Anonymous Anónimo said...

Et in Arcadia ego...

Muito bonito este post.

segunda-feira, maio 28, 2007 10:22:00 da tarde  
Blogger R. said...

Meu Deus gi,como me emocionei e me revi nestas tuas palavras!!claro que nunca o conseguiria definir da maneira como tu o fizeste aqui,não da maneira tão delicada,tão 'exposta'.Fez me pensar,muito!
Obrigado

segunda-feira, maio 28, 2007 11:58:00 da tarde  
Blogger Mateso said...

The little bits of nothings... the little nothings of life... how a child becomes a man , and a man hides
a child (revisited).
Long ago I used to live elsewhere
it was called the land of my birth... but now is the place of my faith.
Lindo.

terça-feira, maio 29, 2007 12:36:00 da manhã  
Blogger CNS said...

Para sempre Sebastian, Charles,Julia, Cordelia... sempre o verão lânguido em Brideshead e as primeiras chuvas em Veneza.

Belo e saudoso texto!

terça-feira, maio 29, 2007 9:24:00 da manhã  
Blogger gi said...

muito obrigado a todos pelas vossas palavras.
devo dizer que os vossos comentários rimam de forma perfeita com o que escrevi - são todos bonitos, delicados, ternos. obrigado EU.
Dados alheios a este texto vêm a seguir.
(* ===== verification/CheckedArithmetic.v ===== *)
(** Overflow-checked machine arithmetic (util/CheckedArithmetic.h): each
    operation has a variant on compiler builtins and a portable one; both are
    modelled and proved to compute the exact result or to report overflow.
    [CheckedMul] is the interface the BigInt operations use. *)
From S2P Require Import Prelude.

(** * Words *)

Definition uint32 (z : Z) : Z := z mod 2 ^ 32.
Definition int32 (z : Z) : Z := (z + 2 ^ 31) mod 2 ^ 32 - 2 ^ 31.
Definition is_int32 (z : Z) : bool := (- 2 ^ 31 <=? z) && (z <? 2 ^ 31).
Definition uint64 (z : Z) : Z := z mod 2 ^ 64.

(** * The 32-bit operations

    The result is the flag and what [*res] holds afterwards. *)

Definition SafeAdd_builtin (one two : Z) : bool * Z := (is_int32 (one + two), int32 (one + two)).
Definition SafeAdd_portable (one two : Z) : bool * Z :=
  let res := int32 (uint32 (uint32 one + uint32 two)) in
  let ores := one + two in
  (ores =? res, res).

Definition SafeSub_builtin (one two : Z) : bool * Z := (is_int32 (one - two), int32 (one - two)).
Definition SafeSub_portable (one two : Z) : bool * Z :=
  let res := int32 (uint32 (uint32 one - uint32 two)) in
  let ores := one - two in
  (ores =? res, res).

Definition SafeMul32_builtin (one two : Z) : bool * Z := (is_int32 (one * two), int32 (one * two)).
Definition SafeMul32_portable (one two : Z) : bool * Z :=
  let res := int32 (uint32 (uint32 one * uint32 two)) in
  let ores := one * two in
  (ores =? res, res).

(** * 64-bit multiplication *)

(** mfbt/MathAlgorithms.h *)
Definition CountLeadingZeroes64 (x : Z) : M Z :=
  moz_assert (negb (x =? 0));;
  mret (63 - Z.log2 x).

Definition SafeMul_builtin (one two : Z) : M (option Z) :=
  mret (if one * two <? 2 ^ 64 then Some (uint64 (one * two)) else None).

Definition SafeMul_portable (one two : Z) : M (option Z) :=
  z1 ← CountLeadingZeroes64 one;
  z2 ← CountLeadingZeroes64 two;
  let zeroes := z1 + z2 in
  if zeroes <=? 62 then mret None
  else
    let half := uint64 (one * Z.shiftr two 1) in
    if half >=? 2 ^ 63 then mret None          (* int64_t(half) < 0 *)
    else
      let res := uint64 (half * 2) in
      if negb (Z.land two 1 =? 0) then
        let res := uint64 (res + one) in
        mret (if res <? one then None else Some res)
      else mret (Some res).

(** What the BigInt operations rely on. *)
Class CheckedMul := {
  SafeMul : Z -> Z -> M (option Z);
  SafeMul_ok a b : 0 < a < 2 ^ 64 -> 0 < b < 2 ^ 64 ->
    wp (SafeMul a b) (fun r => r = if a * b <? 2 ^ 64 then Some (a * b) else None) no_error;
}.

(** * Correctness *)

Lemma int32_id z : is_int32 z = true -> int32 z = z.
Proof. unfold is_int32, int32. intros. bsplit. rewrite Z.mod_small; lia. Qed.

Lemma int32_range z : is_int32 (int32 z) = true.
Proof. unfold is_int32, int32. pose proof (Z.mod_pos_bound (z + 2 ^ 31) (2 ^ 32)). lia. Qed.

Lemma int32_mod z w : (z - w) mod 2 ^ 32 = 0 -> int32 z = int32 w.
Proof.
  unfold int32. intros E. f_equal. apply Z.mod_divide in E as [k E]; [|done].
  replace (z + 2 ^ 31) with (w + 2 ^ 31 + k * 2 ^ 32) by lia. by rewrite Z.mod_add.
Qed.

(** The comparison through 64 bits detects exactly the overflows. *)
Lemma widened_check z : (z =? int32 z) = is_int32 z.
Proof.
  destruct (is_int32 z) eqn:E; [rewrite int32_id by done; lia|].
  apply Z.eqb_neq. intros H. pose proof (int32_range z). congruence.
Qed.

Lemma int32_uint32 z : int32 (uint32 z) = int32 z.
Proof.
  apply int32_mod. unfold uint32. rewrite Zminus_mod, Z.mod_mod, Z.sub_diag by done. done.
Qed.

Lemma SafeAdd_equiv a b : SafeAdd_portable a b = SafeAdd_builtin a b.
Proof.
  unfold SafeAdd_portable, SafeAdd_builtin. rewrite int32_uint32.
  replace (int32 (uint32 a + uint32 b)) with (int32 (a + b)); [by rewrite widened_check|].
  rewrite <- (int32_uint32 (a + b)), <- (int32_uint32 (uint32 a + uint32 b)). unfold uint32.
  by rewrite <- Zplus_mod.
Qed.

Lemma SafeSub_equiv a b : SafeSub_portable a b = SafeSub_builtin a b.
Proof.
  unfold SafeSub_portable, SafeSub_builtin. rewrite int32_uint32.
  replace (int32 (uint32 a - uint32 b)) with (int32 (a - b)); [by rewrite widened_check|].
  rewrite <- (int32_uint32 (a - b)), <- (int32_uint32 (uint32 a - uint32 b)). unfold uint32.
  by rewrite <- Zminus_mod.
Qed.

Lemma SafeMul32_equiv a b : SafeMul32_portable a b = SafeMul32_builtin a b.
Proof.
  unfold SafeMul32_portable, SafeMul32_builtin. rewrite int32_uint32.
  replace (int32 (uint32 a * uint32 b)) with (int32 (a * b)); [by rewrite widened_check|].
  rewrite <- (int32_uint32 (a * b)), <- (int32_uint32 (uint32 a * uint32 b)). unfold uint32.
  by rewrite <- Zmult_mod.
Qed.

Lemma SafeMul_builtin_ok a b : 0 < a < 2 ^ 64 -> 0 < b < 2 ^ 64 ->
  wp (SafeMul_builtin a b) (fun r => r = if a * b <? 2 ^ 64 then Some (a * b) else None) no_error.
Proof.
  intros Ha Hb. apply wp_ret. destruct (Z.ltb_spec (a * b) (2 ^ 64)); [|done].
  unfold uint64. rewrite Z.mod_small; [done|]. split; [apply Z.mul_nonneg_nonneg; lia|done].
Qed.

(** Products and the binary magnitudes of the factors. *)
Lemma log2_product a b : 0 < a -> 0 < b ->
  2 ^ (Z.log2 a + Z.log2 b) <= a * b /\ a * (b / 2) < 2 ^ (Z.log2 a + Z.log2 b + 1).
Proof.
  intros Ha Hb. pose proof (Z.log2_nonneg a). pose proof (Z.log2_nonneg b).
  pose proof (Z.log2_spec a Ha) as [La Ua]. pose proof (Z.log2_spec b Hb) as [Lb Ub].
  rewrite Z.pow_succ_r in Ua, Ub by done. rewrite !Z.pow_add_r by lia. change (2 ^ 1) with 2.
  assert (0 < 2 ^ Z.log2 a) by (apply Z.pow_pos_nonneg; lia).
  assert (0 < 2 ^ Z.log2 b) by (apply Z.pow_pos_nonneg; lia).
  assert (0 <= b / 2 < 2 ^ Z.log2 b) by (split; [apply Z.div_pos; lia|apply Z.div_lt_upper_bound; lia]).
  split; [apply Z.mul_le_mono_nonneg; lia|].
  assert (a * (b / 2) <= a * (2 ^ Z.log2 b)) by (apply Z.mul_le_mono_nonneg_l; lia).
  assert (a * 2 ^ Z.log2 b < 2 * 2 ^ Z.log2 a * 2 ^ Z.log2 b) by (apply Z.mul_lt_mono_pos_r; lia). lia.
Qed.

Lemma odd_split b : b = 2 * (b / 2) + Z.land b 1 /\ 0 <= Z.land b 1 <= 1.
Proof.
  replace (Z.land b 1) with (b mod 2) by by (symmetry; by apply (Z.land_ones b 1)).
  pose proof (Z.div_mod b 2). pose proof (Z.mod_pos_bound b 2). lia.
Qed.

(** Hacker's Delight, Figure 2-2. *)
Lemma SafeMul_portable_ok a b : 0 < a < 2 ^ 64 -> 0 < b < 2 ^ 64 ->
  wp (SafeMul_portable a b) (fun r => r = if a * b <? 2 ^ 64 then Some (a * b) else None) no_error.
Proof.
  intros Ha Hb. unfold SafeMul_portable, CountLeadingZeroes64.
  do 2 (wp_step; wp_step; wp_step; [lia|]; wp_step).
  rewrite Z.shiftr_div_pow2 by done. change (2 ^ 1) with 2.
  pose proof (log2_product a b ltac:(lia) ltac:(lia)) as [Hlow Hhigh].
  pose proof (odd_split b) as [Hb2 Hodd]. pose proof (Z.log2_nonneg a). pose proof (Z.log2_nonneg b).
  assert (Hab : a * b = 2 * (a * (b / 2)) + a * Z.land b 1) by (rewrite Hb2 at 1; ring).
  assert (0 <= a * Z.land b 1) by (apply Z.mul_nonneg_nonneg; lia).
  wp_step; bsplit.
  { wp_step. assert (2 ^ 64 <= 2 ^ (Z.log2 a + Z.log2 b)) by (apply Z.pow_le_mono_r; lia).
    by replace (a * b <? 2 ^ 64) with false by lia. }
  assert (2 ^ (Z.log2 a + Z.log2 b + 1) <= 2 ^ 64) by (apply Z.pow_le_mono_r; lia).
  assert (0 <= b / 2) by (apply Z.div_pos; lia).
  assert (0 <= a * (b / 2)) by (apply Z.mul_nonneg_nonneg; lia).
  unfold uint64. rewrite (Z.mod_small (a * (b / 2))) by lia.
  wp_step; bsplit.
  { wp_step. by replace (a * b <? 2 ^ 64) with false by lia. }
  rewrite (Z.mod_small (_ * 2)) by lia.
  wp_step; bsplit; wp_step.
  - assert (Z.land b 1 = 1) as E by lia. rewrite E in *.
    destruct (Z.ltb_spec (a * b) (2 ^ 64)).
    + rewrite Z.mod_small by lia. destruct (Z.ltb_spec (a * (b / 2) * 2 + a) a); [lia|]. f_equal. lia.
    + assert ((a * (b / 2) * 2 + a) mod 2 ^ 64 = a * (b / 2) * 2 + a - 2 ^ 64) as ->
        by (symmetry; apply Z.mod_unique with 1; lia).
      by replace (_ <? a) with true by lia.
  - rewrite Hc1 in *. replace (a * b <? 2 ^ 64) with true by lia. f_equal. lia.
Qed.

(** Without a leading one there is nothing to count. *)
Lemma SafeMul_portable_zero a b al : (a =? 0) || (b =? 0) = true -> run al (SafeMul_portable a b) = Err AssertionFailed.
Proof.
  intros H. unfold SafeMul_portable, CountLeadingZeroes64, run. destruct (a =? 0) eqn:Ea; [done|]. cbn in H.
  assert (b = 0) as -> by lia. destruct a; done.
Qed.

(** It asks for no memory. *)
Lemma SafeMul_portable_pure a b al : run al (SafeMul_portable a b) = run calm (SafeMul_portable a b).
Proof.
  unfold SafeMul_portable, CountLeadingZeroes64, run. destruct (a =? 0); [done|]. destruct (b =? 0); [done|].
  change (negb false) with true. cbv zeta. unfold moz_assert. rewrite !bind_ret. by repeat case_match.
Qed.

#[local] Instance builtin_mul : CheckedMul := {| SafeMul := SafeMul_builtin; SafeMul_ok := SafeMul_builtin_ok |}.
#[local] Instance portable_mul : CheckedMul := {| SafeMul := SafeMul_portable; SafeMul_ok := SafeMul_portable_ok |}.

(** * Two's complement (mfbt/WrappingOperations.h) *)

(** [WrapToSigned] at an unsigned type of [w] bits. *)
Definition WrapToSigned (w aValue : Z) : Z :=
  let MaxValue := Z.shiftl 1 (w - 1) - 1 in
  let MinValue := - MaxValue - 1 in
  let MinValueUnsigned := MinValue mod 2 ^ w in
  if aValue <=? MaxValue then aValue else (aValue - MinValueUnsigned) mod 2 ^ w + MinValue.

(** The integer that [v] is congruent to and that fits [bits] signed bits. *)
Definition wrap_signed (bits v : Z) : Z :=
  let m := v mod 2 ^ bits in if 2 ^ (bits - 1) <=? m then m - 2 ^ bits else m.

Section twos_complement.

Lemma two_halves w : 0 < w -> 2 ^ w = 2 * 2 ^ (w - 1) /\ 0 < 2 ^ (w - 1).
Proof.
  intros Hw. split; [|apply Z.pow_pos_nonneg; lia]. rewrite <- Z.pow_succ_r by lia. f_equal. lia.
Qed.

Lemma WrapToSigned_spec w v : 0 < w -> 0 <= v < 2 ^ w -> WrapToSigned w v = wrap_signed w v.
Proof.
  intros Hw Hv. unfold WrapToSigned, wrap_signed. rewrite (Z.mod_small v), Z.shiftl_mul_pow2, Z.mul_1_l by lia.
  destruct (two_halves w Hw) as [E Hp].
  assert (Hm : (- (2 ^ (w - 1) - 1) - 1) mod 2 ^ w = 2 ^ (w - 1)).
  { symmetry. apply (Z.mod_unique _ _ (-1)); lia. }
  rewrite Hm. destruct (Z.leb_spec v (2 ^ (w - 1) - 1)), (Z.leb_spec (2 ^ (w - 1)) v); try lia.
  rewrite Z.mod_small by lia. lia.
Qed.

Lemma wrap_signed_mod bits v : 0 <= bits -> wrap_signed bits (v mod 2 ^ bits) = wrap_signed bits v.
Proof. intros. unfold wrap_signed. rewrite Z.mod_mod; [done|]. assert (0 < 2 ^ bits) by (apply Z.pow_pos_nonneg; lia). lia. Qed.

Lemma wrap_signed_small bits v : 0 < bits -> - 2 ^ (bits - 1) <= v < 2 ^ (bits - 1) -> wrap_signed bits v = v.
Proof.
  intros Hb Hv. unfold wrap_signed. assert (E : 2 ^ bits = 2 * 2 ^ (bits - 1)).
  { rewrite <- Z.pow_succ_r by lia. f_equal. lia. }
  destruct (Z_lt_le_dec v 0).
  - assert (v mod 2 ^ bits = v + 2 ^ bits) as -> by (symmetry; apply Z.mod_unique_pos with (-1); lia).
    destruct (Z.leb_spec (2 ^ (bits - 1)) (v + 2 ^ bits)); lia.
  - rewrite Z.mod_small by lia. destruct (Z.leb_spec (2 ^ (bits - 1)) v); lia.
Qed.
End twos_complement.

(** * Shifts of a [w]-bit unsigned integer; by [w] or more they are undefined *)

Definition shl_w (w d s : Z) : M Z :=
  if (0 <=? s) && (s <? w) then mret (Z.shiftl d s mod 2 ^ w) else throw UndefinedBehavior.
Definition shr_w (w d s : Z) : M Z :=
  if (0 <=? s) && (s <? w) then mret (Z.shiftr d s) else throw UndefinedBehavior.

Lemma wp_shl_w w d s (Q : Z -> Prop) E :
  0 <= s < w -> Q (d * 2 ^ s mod 2 ^ w) -> wp (shl_w w d s) Q E.
Proof.
  intros Hs HQ. unfold shl_w. replace (_ && _) with true by lia. apply wp_ret.
  by rewrite Z.shiftl_mul_pow2 by lia.
Qed.

Lemma wp_shr_w w d s (Q : Z -> Prop) E :
  0 <= s < w -> Q (d / 2 ^ s) -> wp (shr_w w d s) Q E.
Proof.
  intros Hs HQ. unfold shr_w. replace (_ && _) with true by lia. apply wp_ret.
  by rewrite Z.shiftr_div_pow2 by lia.
Qed.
uma saudação especial ao erudito 'anónimo'; assim como as boas-vindas ao 'mateso' e à 'cristina' - é gratificante ver que pararam um bocadinho por este jardim.

flores para todos.
gi.

terça-feira, maio 29, 2007 2:51:00 da tarde  
Anonymous Anónimo said...

eu nem sou invejosa, mas "invejo-te". :)
tá tão bem escrito. e, mais importante, eu identifico-me com o k dizes.